Our study has several notable strengths. First, we have analyzed a nationally representative survey’s data and reported the prevalence and trends after adjusting for the age and sample weights. Second, NHANES uses standardized validated methods. To our knowledge, this is the first study to report these disparities by income strata among racial/ethnic groups.
Study limitations
The limitations of the present study also merit discussion. First, due to a lower number of participants from racial/ethnic groups other than non-Hispanic whites and non-Hispanic blacks, grouping all of them together may conceal the different prevalence estimates among them. In addition, because the diagnoses were made based on a single day’s measure, there may be some overestimation of prevalence. Also, using different cutoffs (e.g., intermediate CVD risk or other hypertension definitions) may result in different estimates.

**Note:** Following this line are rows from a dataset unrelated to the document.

(* ===== verification/FsTree.v ===== *)
(** * The file system as a tree with a current directory

    An abstract file system: directories as a map from inodes to entries, the way
    from the root to the current directory, and the inodes and blocks in use.
    [tree_step] is what [mkdir], [touch] and [cd] mean there.  [do_mkdir],
    [do_touch] and [do_cd] of [kernel/fs/fs.c] refine it, one operation or a
    sequence of them. *)

From S2P Require Import Prelude CString Printk Kstate FsLayout Fs FsDisk FsPath FsOps FsRemove.

(** ** The abstract file system *)

Record tree := Tree {
  t_dirs : gmap Z (list dentry);
  t_stack : list (Z * bytes);   (* inode and name of the directories below the root *)
  t_inodes : gset Z;
  t_blocks : gset Z;
}.

Definition t_cwd (t : tree) : Z := default 0 (fst <$> last (t_stack t)).

(** What the prompt shows: a slash after every name. *)
Definition path_string (l : list (Z * bytes)) : bytes := 47 :: concat ((λ c, c.2 ++ [47]) <$> l).

Inductive tree_op := Mkdir (nm : bytes) | Touch (nm : bytes) | Cd (nm : bytes).
Definition op_name (op : tree_op) : bytes := match op with Mkdir nm | Touch nm | Cd nm => nm end.

(** The least number that is not in use; [size U] rounds are enough. *)
Fixpoint next_free (fuel : nat) (U : gset Z) (k : Z) : Z :=
  match fuel with
  | O => k
  | S fuel => if decide (k ∈ U) then next_free fuel U (k + 1) else k
  end.
Definition least_free (U : gset Z) (n : Z) : option Z :=
  let k := next_free (base.size U) U 0 in if decide (k < n) then Some k else None.

Definition has_room (es : list dentry) : Prop := DENTRY_SIZE * (Z.of_nat (length es) + 1) ≤ BLOCK_SIZE.

(** An operation on the entries [es] of the current directory.  A name that is
    not there leaves [cd] where it is. *)
Definition step_at (t : tree) (es : list dentry) (op : tree_op) : option tree :=
  match op with
  | Mkdir nm =>
      match least_free (t_inodes t) INODE_MAX_NUMBER, least_free (t_blocks t) DATA_BLOCK_MAX_NUMBER with
      | Some num, Some b =>
          if decide (has_room es) then
            Some (Tree (mkdir_map (t_dirs t) (t_cwd t) num es nm) (t_stack t)
              ({[ num ]} ∪ t_inodes t) ({[ b ]} ∪ t_blocks t))
          else None
      | _, _ => None
      end
  | Touch nm =>
      match least_free (t_inodes t) INODE_MAX_NUMBER with
      | Some num =>
          if decide (has_room es) then
            Some (Tree (<[t_cwd t := es ++ [Dentry file num nm]]> (t_dirs t)) (t_stack t)
              ({[ num ]} ∪ t_inodes t) (t_blocks t))
          else None
      | None => None
      end
  | Cd nm =>
      match lookup_name es nm with
      | None => Some t
      | Some (_, e) =>
          if decide (d_type e = dir) then
            if decide (nm = str ".") then Some t
            else if decide (nm = str "..") then
              match t_stack t with
              | [] => None
              | _ => Some (Tree (t_dirs t) (removelast (t_stack t)) (t_inodes t) (t_blocks t))
              end
            else if decide (Z.of_nat (length (path_string (t_stack t)) + length nm) < 239) then
              Some (Tree (t_dirs t) (t_stack t ++ [(d_inode e, nm)]) (t_inodes t) (t_blocks t))
            else None
          else None
      end
  end.

Definition tree_step (t : tree) (op : tree_op) : option tree :=
  match t_dirs t !! t_cwd t with Some es => step_at t es op | None => None end.

Fixpoint tree_steps (t : tree) (ops : list tree_op) : option tree :=
  match ops with
  | [] => Some t
  | op :: ops => match tree_step t op with Some t => tree_steps t ops | None => None end
  end.

(** The tree of a new file system. *)
Definition new_tree : tree := Tree {[ 0 := dots 0 0 ]} [] {[ 0 ]} {[ 0 ]}.

(** ** Numbers in use *)

Lemma next_free_spec fuel U k :
  0 ≤ k → (∀ j, 0 ≤ j < k → j ∈ U) →
  let r := next_free fuel U k in
  0 ≤ r ∧ (∀ j, 0 ≤ j < r → j ∈ U) ∧ (r ∉ U ∨ r = k + Z.of_nat fuel).
Proof.
  revert k. induction fuel as [|n IH]; intros k Hk Hj; cbn [next_free].
  - split_and!; [done..|]. right. lia.
  - case_decide as Hin; [|by split_and!; [..|left]].
    destruct (IH (k + 1)) as (H1 & H2 & H3); [lia| |].
    { intros j Hj'. destruct (decide (j = k)) as [->|]; [done|]. apply Hj. lia. }
    split_and!; [done..|]. destruct H3 as [|H3]; [by left|right]. rewrite H3. lia.
Qed.

Lemma least_free_spec U n k :
  least_free U n = Some k → 0 ≤ k < n ∧ k ∉ U ∧ ∀ j, 0 ≤ j < k → j ∈ U.
Proof.
  unfold least_free. destruct (next_free_spec (base.size U) U 0) as (H1 & H2 & H3); [done|lia|].
  set (r := next_free _ _ _) in *. case_decide; [|done]. intros [= <-]. split_and!; [done..| |done].
  intros Hin. destruct H3 as [|Hr]; [done|]. rewrite Z.add_0_l in Hr.
  assert (Hsub : list_to_set (seqZ 0 (r + 1)) ⊆ U).
  { intros j [Hj Hj']%elem_of_list_to_set%elem_of_seqZ.
    destruct (decide (j = r)) as [->|]; [done|]. apply H2. lia. }
  apply subseteq_size in Hsub. rewrite size_list_to_set, length_seqZ in Hsub by apply NoDup_seqZ. lia.
Qed.

Lemma find_first_free m sz U k :
  Z.of_nat (length m) = sz → (∀ j, 0 ≤ j → bit m j = bool_decide (j ∈ U)) →
  least_free U (8 * sz) = Some k → find_first_zero_bit m sz = Ok k.
Proof.
  intros <- Hbit (Hk & Hin & Hlow)%least_free_spec.
  destruct (find_first_zero_bit_spec m) as ([i|] & -> & Hr).
  - destruct Hr as (Hi & Hb & Hj). f_equal. rewrite Hbit in Hb by lia. apply bool_decide_eq_false in Hb.
    destruct (Z.lt_trichotomy i k) as [|[|]]; [|done|].
    + destruct Hb. by apply Hlow; lia.
    + specialize (Hj k ltac:(lia)). rewrite Hbit in Hj by lia. by apply bool_decide_eq_true in Hj.
  - specialize (Hr k Hk). rewrite Hbit in Hr by lia. by apply bool_decide_eq_true in Hr.
Qed.

Lemma bits_add m' m (U : gset Z) k :
  (∀ j, 0 ≤ j → bit m j = bool_decide (j ∈ U)) →
  (∀ j, 0 ≤ j → bit m' j = if j =? k then true else bit m j) →
  ∀ j, 0 ≤ j → bit m' j = bool_decide (j ∈ {[ k ]} ∪ U).
Proof.
  intros H H' j Hj. rewrite H' by done. destruct (Z.eqb_spec j k) as [->|Hne].
  - symmetry. apply bool_decide_eq_true. set_solver.
  - rewrite H by done. apply bool_decide_ext. set_solver.
Qed.

(** ** Well-formed trees *)

(** The directories on the way, each with its predecessor as parent. *)
Fixpoint chain (T : gmap Z (list dentry)) (par : Z) (l : list (Z * bytes)) : Prop :=
  match l with
  | [] => True
  | (k, nm) :: l => (∃ es, T !! k = Some (dots k par ++ es)) ∧ name_ok nm ∧ chain T k l
  end.

Record tree_wf (t : tree) : Prop := {
  tw_root : ∃ es, t_dirs t !! 0 = Some (dots 0 0 ++ es);
  tw_chain : chain (t_dirs t) 0 (t_stack t);
  tw_used k : is_Some (t_dirs t !! k) → k ∈ t_inodes t;
  tw_parents k es i e : t_dirs t !! k = Some es → es !! i = Some e → (2 ≤ i)%nat →
    d_type e = dir → ∃ es', t_dirs t !! d_inode e = Some (dots (d_inode e) k ++ es');
}.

Lastly, the associations we observe may not be causal due to the cross-sectional nature of the dataset.
Conclusion
In addition to race/ethnicity, this study highlights the importance of family income in the burden of CVD risk factors. Considering the observed income disparities in the prevalence of these studied characteristics among all racial/ethnic groups, it is essential to design prevention strategies focused on the people with the higher burden.
Supplementary Material
Summary table.
What is known about topic
The prevalence of some cardiovascular risk factors can differ by race/ethnicity and income.
What this study adds
Within racial/ethnic groups, low- or middle-income people had a higher prevalence of most cardiovascular risk factors than high-income people during most periods.
This study indicates that income disparities in the burden of cardiovascular risk factors also exist within racial/ethnic groups.
Footnotes
Supplementary information The online version contains supplementary material available at https://doi.org/10.1038/s41371-021-00513-8.
Compliance with ethical standards
Conflict of interest The authors declare no competing interests.